Overal ter wereld kom je blaasmuziek tegen. Tijdens mijn reis door Nieuw-Zeeland beland ik in Reefton, een kleine stad aan de westkust van het Zuidereiland. Net als veel andere voormalige mijnwerkersplaatsen probeert ook Reefton met deze geschiedenis toeristen te trekken. Met een heus ‘Heritage Trail’ kun je een wandeling maken door de ‘Town of Light’ (dit stadje had als eerste in het Zuiden elektriciteit), alhoewel de originele straatlantaarns het ’s avonds helaas niet doen. Sowieso voelt het hier behoorlijk ingedut… zou er in dit stadje nog een muziekvereniging actief zijn?

Dan valt mijn oog op een markant wit gebouw met een bijzonder dakje erop. Het blijkt de Band Hall uit 1903 te zijn, zo lees ik op het bordje.
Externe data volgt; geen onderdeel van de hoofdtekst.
Lemma loop_tests_stop_signal_before_sleeping_witness :
  let s := run [ThreadStep; SetStop] service_two_entries in
  pc s = AtSleep /\ 0 <= service_time_to_live s <= 9223372036 /\
  service_time_to_live s <= sleep_limit s (length (trace s)) /\
  _stop_event s = true /\
  pc (Nat.iter 4 thread_step s) = Done /\
  storage (world (Nat.iter 4 thread_step s))
  = storage (snd (cleanup_body (world s))).
Proof.
  cbv zeta. split; [reflexivity |]. split; [cbn; lia |].
  split; [cbn; lia |]. split; [reflexivity |].
  pose proof (proj2 (proj2 (proj2 (proj2 (proj2 (proj2
    (loop_tests_stop_signal_before_sleeping
       (run [ThreadStep; SetStop] service_two_entries)))))))
    eq_refl ltac:(cbn; lia) ltac:(cbn; lia) eq_refl) as H.
  cbv zeta in H. destruct H as (H1 & _ & H3). split; assumption.
Defined.

(** With the signal set the thread is done after at most four more
    statements: [join] returns, and so does [shutdown]. *)
Lemma shutdown_returns (s : Service) :
  exists s', CacheService_shutdown 4 s = Some s' /\ pc s' = Done /\
             _stop_event s' = true.
Proof.
  unfold CacheService_shutdown.
  assert (H : exists s1, join 4 (shutdown_set s) = Some s1 /\ pc s1 = Done
                         /\ _stop_event s1 = true).
  { set (s0 := shutdown_set s).
    assert (Hstop : _stop_event s0 = true) by reflexivity.
    clearbody s0. destruct s0 as [lim w la ttl stop p tr].
    cbn in Hstop. subst stop.
    destruct p; cbn [join pc thread_step world _stop_event service_time_to_live];
      try match goal with
          | |- context [sleep_outcome ?x] => destruct (sleep_outcome x)
          end;
      cbn [join pc thread_step world _stop_event service_time_to_live];
      rewrite ?cleanup_body_run; cbn [join pc thread_step world _stop_event
                                      DateUtil_now];
      eexists; (split; [reflexivity | split; reflexivity]). }
  destruct H as (s1 & Hjoin & Hpc & Hstop). rewrite Hjoin. cbn.
  eexists. split; [reflexivity |]. cbn. split; assumption.
Qed.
Wat ooit een opslag was voor cement werd later omgebouwd tot een muziekgebouw dat bekend stond om zijn geweldige akoestiek, ‘because of its dome shaped ceiling and tongue-and-groove lining’. Dat wil ik horen natuurlijk. Maar het gebouw is dicht en ziet er nogal verlaten uit. Als ik door een van de ramen naar binnen gluur, zie ik instrumenten staan: een trombone, een tuba, een cornet. Ze staan daar al een tijdje te verstoffen. Het zal toch niet zo zijn dat de muziek net als de mijnindustrie alleen maar erfgoed op een bordje is geworden?

Gelukkig hebben veel plaatsen in Nieuw-Zeeland een i-Site en kan ik ernaar vragen. Of de Reefton Brass Band nog bestaat? Nou, ze werden steeds kleiner maar ze spelen nog wel hoor! Bijvoorbeeld met Oud & Nieuw bij de benzinepomp. En ze heten nu de Silvertone Band. Het repeteren zal ergens bij iemand thuis gebeuren, want de Band Hall is sinds de aardbeving van 2011 nog niet gecontroleerd op mogelijk gevaar van instorting. Er wonen nu bumblebees in.
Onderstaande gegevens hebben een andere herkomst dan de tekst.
(** * The find-in-page panel of [browser/find_in_page_view.cc]

    A shallow embedding of [FindInPageView]: the panel's fields, the
    widgets it owns, the calls it makes on its controller, and the
    methods that track the match count, refresh the result label, lay
    the children out and react to edits of the text box.

    Conventions.
    - A C++ [int] is a [Z].  The methods below only compare, add and
      subtract pixel coordinates and counts; C++ leaves signed overflow
      undefined, so there is no wrap-around to transcribe and the model
      covers the executions in which every intermediate value is
      representable.  [/] on [int] truncates toward zero: [Z.quot].
    - A [std::wstring] is a [string].
    - A [void] method is a function from the panel before the call to
      the panel after it.  Calls on collaborators outside the widget
      tree (the controller, the system beep) are appended to the
      panel's [log_], oldest first.
    - Fonts, button images, tooltips and the label's alignment do not
      bear on any statement below and are left out, as are [OnShow],
      [ViewHierarchyChanged] and the focus forwarder's mouse handler,
      which act on the text selection, the margins and the border of
      the text field, none of which the widgets here carry. *)

From Stdlib Require Import ZArith String List Bool Lia DecimalString.
Import ListNotations.
Local Open Scope string_scope.
Local Open Scope Z_scope.

(** ** Geometry ([gfx::Size], [gfx::Rect]) *)

Module gfx.

Record Size := mkSize { width : Z; height : Z }.

(** [Size::Enlarge(w, h)] and [Size::set_width], [Size::set_height]. *)
Definition Enlarge (w h : Z) (sz : Size) : Size :=
  mkSize (width sz + w) (height sz + h).
Definition set_width (w : Z) (sz : Size) : Size := mkSize w (height sz).
Definition set_height (h : Z) (sz : Size) : Size := mkSize (width sz) h.

Record Rect := mkRect { x : Z; y : Z; w : Z; h : Z }.

Definition right (r : Rect) : Z := x r + w r.
Definition bottom (r : Rect) : Z := y r + h r.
Ik loop terug naar het verlaten erfgoed. Enigszins opgetogen ben ik toch wel, nu ik gehoord heb dat er nog steeds muziek gemaakt wordt in Reefton. Ook al is het niet meer in de legendarische Band Hall, er zijn hier mensen die plezier beleven aan blaasmuziek. Op het bordje valt mijn oog op een prachtige foto van mr. Stanley Austin, secretaris van de vereniging aan het begin van de 20e eeuw. De kleding wordt getypeerd als ‘Rockstar 1906 style’. Je zou het kunnen zien als vergane glorie, maar voor mij is het inspiratie voor de toekomst. Wat een trots straalt er vanaf. Hij ziet eruit als een echte blaasmuzikant. Want dat zijn doorzetters!